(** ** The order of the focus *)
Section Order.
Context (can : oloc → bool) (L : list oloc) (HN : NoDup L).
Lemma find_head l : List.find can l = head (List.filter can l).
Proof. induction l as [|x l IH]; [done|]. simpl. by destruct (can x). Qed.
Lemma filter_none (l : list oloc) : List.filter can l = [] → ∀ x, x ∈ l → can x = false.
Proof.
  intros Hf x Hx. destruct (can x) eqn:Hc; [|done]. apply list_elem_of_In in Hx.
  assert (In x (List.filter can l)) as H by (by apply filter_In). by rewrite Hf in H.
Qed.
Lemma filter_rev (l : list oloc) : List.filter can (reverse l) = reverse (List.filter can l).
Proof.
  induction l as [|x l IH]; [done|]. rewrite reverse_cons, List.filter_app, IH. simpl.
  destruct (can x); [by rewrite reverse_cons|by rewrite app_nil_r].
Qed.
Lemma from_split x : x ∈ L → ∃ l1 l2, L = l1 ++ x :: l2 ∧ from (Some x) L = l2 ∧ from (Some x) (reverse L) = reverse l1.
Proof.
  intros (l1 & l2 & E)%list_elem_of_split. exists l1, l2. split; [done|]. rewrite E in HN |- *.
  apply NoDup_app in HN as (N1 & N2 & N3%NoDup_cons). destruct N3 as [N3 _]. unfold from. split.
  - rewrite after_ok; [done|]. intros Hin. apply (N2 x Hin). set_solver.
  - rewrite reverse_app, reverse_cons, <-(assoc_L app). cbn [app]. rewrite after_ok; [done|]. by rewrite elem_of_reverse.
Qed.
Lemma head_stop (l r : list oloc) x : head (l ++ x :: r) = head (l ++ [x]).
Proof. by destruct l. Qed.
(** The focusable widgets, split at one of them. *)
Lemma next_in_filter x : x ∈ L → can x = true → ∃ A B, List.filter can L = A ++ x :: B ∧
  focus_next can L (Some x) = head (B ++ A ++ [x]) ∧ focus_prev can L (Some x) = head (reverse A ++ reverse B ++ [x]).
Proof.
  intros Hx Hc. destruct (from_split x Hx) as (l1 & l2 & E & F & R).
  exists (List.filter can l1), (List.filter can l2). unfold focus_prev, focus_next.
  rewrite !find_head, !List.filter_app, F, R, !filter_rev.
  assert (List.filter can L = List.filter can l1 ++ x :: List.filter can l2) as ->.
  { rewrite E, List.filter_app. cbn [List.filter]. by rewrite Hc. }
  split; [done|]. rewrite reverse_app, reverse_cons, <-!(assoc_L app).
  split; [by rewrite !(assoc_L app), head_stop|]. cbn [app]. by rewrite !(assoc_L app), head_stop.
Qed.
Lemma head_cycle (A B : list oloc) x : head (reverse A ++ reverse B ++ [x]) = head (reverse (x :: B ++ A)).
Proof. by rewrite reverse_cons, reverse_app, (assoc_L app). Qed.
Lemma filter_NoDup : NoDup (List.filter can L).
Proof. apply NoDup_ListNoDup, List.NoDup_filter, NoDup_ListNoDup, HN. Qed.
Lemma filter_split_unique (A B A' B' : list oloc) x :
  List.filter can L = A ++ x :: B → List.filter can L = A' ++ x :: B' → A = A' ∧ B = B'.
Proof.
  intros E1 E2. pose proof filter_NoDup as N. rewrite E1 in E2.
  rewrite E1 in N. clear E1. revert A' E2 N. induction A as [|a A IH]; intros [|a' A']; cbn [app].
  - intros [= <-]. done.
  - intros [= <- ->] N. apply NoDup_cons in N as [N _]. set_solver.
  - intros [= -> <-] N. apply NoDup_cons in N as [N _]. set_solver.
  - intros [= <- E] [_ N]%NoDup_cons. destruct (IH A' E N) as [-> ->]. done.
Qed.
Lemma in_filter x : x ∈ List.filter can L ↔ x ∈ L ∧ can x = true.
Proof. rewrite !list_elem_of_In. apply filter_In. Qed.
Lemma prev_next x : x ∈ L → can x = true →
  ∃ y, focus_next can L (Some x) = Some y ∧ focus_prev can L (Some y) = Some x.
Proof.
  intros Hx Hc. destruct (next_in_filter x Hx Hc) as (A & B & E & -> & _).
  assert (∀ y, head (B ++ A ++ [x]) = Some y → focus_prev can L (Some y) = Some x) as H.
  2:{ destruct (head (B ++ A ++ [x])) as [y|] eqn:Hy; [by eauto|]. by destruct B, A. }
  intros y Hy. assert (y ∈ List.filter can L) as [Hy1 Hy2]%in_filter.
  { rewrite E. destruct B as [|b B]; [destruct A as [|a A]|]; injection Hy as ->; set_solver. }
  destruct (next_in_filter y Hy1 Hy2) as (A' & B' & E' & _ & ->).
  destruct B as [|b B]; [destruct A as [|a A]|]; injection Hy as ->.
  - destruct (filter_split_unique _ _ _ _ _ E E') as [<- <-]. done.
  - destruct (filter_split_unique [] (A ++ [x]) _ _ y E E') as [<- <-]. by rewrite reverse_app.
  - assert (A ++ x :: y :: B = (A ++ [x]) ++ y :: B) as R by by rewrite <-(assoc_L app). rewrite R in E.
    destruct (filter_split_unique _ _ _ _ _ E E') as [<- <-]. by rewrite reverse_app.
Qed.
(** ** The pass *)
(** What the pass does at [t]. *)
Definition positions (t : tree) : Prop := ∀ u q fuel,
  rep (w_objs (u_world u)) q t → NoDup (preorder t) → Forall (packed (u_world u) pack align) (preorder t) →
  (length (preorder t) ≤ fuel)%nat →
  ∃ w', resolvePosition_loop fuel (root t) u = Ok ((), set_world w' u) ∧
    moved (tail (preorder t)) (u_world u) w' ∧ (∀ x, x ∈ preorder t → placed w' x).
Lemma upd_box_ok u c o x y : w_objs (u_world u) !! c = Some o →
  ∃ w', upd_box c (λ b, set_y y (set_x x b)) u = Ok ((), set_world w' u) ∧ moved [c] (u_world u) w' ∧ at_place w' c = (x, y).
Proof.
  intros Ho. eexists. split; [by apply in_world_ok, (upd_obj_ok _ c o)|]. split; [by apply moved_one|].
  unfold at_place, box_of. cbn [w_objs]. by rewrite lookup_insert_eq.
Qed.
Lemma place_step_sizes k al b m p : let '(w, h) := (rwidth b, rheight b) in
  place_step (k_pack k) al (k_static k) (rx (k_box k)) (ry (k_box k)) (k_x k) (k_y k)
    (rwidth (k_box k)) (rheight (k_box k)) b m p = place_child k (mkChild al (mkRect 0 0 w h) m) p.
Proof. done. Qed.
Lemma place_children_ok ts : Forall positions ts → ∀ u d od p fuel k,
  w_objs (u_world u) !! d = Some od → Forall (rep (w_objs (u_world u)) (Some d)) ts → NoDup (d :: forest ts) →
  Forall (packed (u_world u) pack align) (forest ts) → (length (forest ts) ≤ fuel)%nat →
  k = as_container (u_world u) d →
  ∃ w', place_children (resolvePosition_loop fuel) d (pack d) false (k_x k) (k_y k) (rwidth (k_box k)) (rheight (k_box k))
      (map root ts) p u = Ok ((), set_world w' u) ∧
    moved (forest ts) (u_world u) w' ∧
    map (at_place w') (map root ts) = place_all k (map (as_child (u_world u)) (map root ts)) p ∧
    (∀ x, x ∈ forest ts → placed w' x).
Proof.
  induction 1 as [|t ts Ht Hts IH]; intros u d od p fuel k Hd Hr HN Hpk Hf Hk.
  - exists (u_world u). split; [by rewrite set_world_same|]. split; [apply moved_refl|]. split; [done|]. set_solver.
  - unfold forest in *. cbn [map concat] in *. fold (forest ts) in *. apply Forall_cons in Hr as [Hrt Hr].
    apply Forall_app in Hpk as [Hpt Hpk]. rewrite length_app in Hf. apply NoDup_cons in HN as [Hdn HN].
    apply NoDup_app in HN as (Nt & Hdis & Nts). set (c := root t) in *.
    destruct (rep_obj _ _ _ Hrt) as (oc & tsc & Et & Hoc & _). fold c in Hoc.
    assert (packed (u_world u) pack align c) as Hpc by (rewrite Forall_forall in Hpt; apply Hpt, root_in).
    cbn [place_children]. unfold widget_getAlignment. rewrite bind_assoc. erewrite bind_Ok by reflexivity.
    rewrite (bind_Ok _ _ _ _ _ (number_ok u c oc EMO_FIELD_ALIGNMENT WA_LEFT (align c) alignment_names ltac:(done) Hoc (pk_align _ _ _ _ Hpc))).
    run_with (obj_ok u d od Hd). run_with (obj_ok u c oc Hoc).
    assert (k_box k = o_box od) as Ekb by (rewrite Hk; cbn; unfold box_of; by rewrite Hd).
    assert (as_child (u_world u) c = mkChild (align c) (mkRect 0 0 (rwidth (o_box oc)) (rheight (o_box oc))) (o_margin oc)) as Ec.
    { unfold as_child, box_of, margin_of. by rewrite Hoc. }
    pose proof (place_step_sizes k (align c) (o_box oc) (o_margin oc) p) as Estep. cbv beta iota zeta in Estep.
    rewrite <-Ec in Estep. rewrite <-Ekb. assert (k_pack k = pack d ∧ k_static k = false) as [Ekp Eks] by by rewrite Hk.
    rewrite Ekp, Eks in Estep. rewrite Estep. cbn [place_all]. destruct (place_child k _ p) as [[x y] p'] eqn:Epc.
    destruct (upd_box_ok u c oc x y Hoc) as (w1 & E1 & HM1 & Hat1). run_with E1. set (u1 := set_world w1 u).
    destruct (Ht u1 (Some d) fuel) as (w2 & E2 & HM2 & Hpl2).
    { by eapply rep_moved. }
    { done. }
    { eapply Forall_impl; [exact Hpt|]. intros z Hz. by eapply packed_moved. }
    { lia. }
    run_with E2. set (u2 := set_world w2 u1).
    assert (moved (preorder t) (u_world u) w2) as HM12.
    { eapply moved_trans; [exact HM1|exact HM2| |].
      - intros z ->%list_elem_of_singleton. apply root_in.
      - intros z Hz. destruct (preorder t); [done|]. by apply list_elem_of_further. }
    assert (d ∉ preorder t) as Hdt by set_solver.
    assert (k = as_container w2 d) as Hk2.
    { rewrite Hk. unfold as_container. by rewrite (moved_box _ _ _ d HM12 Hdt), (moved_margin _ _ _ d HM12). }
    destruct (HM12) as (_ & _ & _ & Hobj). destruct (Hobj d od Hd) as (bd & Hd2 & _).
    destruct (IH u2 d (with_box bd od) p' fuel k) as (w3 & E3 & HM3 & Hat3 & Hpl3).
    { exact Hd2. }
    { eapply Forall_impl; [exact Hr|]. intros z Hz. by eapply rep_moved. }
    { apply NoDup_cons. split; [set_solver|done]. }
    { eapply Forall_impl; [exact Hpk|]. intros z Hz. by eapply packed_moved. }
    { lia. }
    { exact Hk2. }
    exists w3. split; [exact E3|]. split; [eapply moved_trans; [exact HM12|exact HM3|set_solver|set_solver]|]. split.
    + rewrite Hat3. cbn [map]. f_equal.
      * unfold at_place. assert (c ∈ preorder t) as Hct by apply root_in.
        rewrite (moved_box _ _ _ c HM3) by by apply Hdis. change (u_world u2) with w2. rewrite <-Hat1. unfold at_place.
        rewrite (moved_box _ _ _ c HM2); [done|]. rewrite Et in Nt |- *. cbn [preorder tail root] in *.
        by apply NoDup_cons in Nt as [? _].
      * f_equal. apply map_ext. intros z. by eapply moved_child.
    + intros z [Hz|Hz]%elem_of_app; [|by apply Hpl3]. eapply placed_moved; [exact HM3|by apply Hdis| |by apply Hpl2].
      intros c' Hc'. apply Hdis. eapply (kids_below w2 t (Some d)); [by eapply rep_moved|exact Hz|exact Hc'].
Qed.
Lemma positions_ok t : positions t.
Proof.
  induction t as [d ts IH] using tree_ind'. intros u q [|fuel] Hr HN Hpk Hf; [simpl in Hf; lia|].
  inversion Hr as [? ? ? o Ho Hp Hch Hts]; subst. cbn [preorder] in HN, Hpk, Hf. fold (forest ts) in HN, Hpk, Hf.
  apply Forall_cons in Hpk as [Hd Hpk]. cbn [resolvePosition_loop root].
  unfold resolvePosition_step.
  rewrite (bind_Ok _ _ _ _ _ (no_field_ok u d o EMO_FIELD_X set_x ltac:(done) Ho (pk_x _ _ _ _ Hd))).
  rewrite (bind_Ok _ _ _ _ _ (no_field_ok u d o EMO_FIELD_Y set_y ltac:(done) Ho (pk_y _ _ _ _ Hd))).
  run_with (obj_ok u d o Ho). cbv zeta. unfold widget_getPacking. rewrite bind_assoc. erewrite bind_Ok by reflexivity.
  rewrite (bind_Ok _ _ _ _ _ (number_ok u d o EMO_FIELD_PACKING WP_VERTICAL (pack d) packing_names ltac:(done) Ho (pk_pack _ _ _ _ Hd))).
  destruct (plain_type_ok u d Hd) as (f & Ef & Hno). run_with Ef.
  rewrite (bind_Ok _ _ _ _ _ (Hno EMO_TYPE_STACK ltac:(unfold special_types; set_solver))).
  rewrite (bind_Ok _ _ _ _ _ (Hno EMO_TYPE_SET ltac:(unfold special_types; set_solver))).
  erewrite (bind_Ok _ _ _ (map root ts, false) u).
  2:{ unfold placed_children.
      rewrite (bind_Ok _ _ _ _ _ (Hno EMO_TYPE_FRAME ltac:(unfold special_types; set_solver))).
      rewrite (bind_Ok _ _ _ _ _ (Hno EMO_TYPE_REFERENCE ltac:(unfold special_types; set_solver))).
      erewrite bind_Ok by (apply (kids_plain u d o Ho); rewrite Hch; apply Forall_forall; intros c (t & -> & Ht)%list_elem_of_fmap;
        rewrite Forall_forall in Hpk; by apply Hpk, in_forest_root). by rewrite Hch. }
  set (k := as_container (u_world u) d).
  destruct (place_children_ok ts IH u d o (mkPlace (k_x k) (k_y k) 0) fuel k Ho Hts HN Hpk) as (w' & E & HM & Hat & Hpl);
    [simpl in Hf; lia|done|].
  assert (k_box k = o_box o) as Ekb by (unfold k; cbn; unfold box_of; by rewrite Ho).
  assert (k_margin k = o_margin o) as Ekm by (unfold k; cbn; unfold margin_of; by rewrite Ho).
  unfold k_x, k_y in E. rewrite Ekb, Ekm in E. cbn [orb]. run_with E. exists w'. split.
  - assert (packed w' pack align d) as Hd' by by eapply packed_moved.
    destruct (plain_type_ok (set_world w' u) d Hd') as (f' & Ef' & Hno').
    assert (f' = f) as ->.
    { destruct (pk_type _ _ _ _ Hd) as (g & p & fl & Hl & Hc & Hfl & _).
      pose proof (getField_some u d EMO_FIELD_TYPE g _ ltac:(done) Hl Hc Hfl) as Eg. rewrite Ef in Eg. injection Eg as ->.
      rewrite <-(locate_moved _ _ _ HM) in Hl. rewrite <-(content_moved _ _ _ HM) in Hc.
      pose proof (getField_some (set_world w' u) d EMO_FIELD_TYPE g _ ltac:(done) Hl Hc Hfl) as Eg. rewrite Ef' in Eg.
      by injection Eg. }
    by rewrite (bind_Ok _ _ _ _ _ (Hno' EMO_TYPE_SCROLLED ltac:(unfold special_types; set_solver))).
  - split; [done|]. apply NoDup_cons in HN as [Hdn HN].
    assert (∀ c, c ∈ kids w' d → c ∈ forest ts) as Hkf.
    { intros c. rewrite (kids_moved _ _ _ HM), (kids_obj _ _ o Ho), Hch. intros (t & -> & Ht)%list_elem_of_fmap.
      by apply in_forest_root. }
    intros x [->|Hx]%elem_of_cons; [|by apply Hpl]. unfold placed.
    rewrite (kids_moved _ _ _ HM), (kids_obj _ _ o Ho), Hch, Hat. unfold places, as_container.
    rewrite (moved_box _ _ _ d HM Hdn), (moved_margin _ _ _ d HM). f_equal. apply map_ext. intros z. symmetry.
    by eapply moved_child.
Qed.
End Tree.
____________
_What you have to do_: In the data above, repeat exactly each line from the first through the line that contains "Proof. induction l", and give nothing else.

_Response area_:
(** ** The order of the focus *)
Section Order.
Context (can : oloc → bool) (L : list oloc) (HN : NoDup L).
Lemma find_head l : List.find can l = head (List.filter can l).
Proof. induction l as [|x l IH]; [done|]. simpl. by destruct (can x). Qed.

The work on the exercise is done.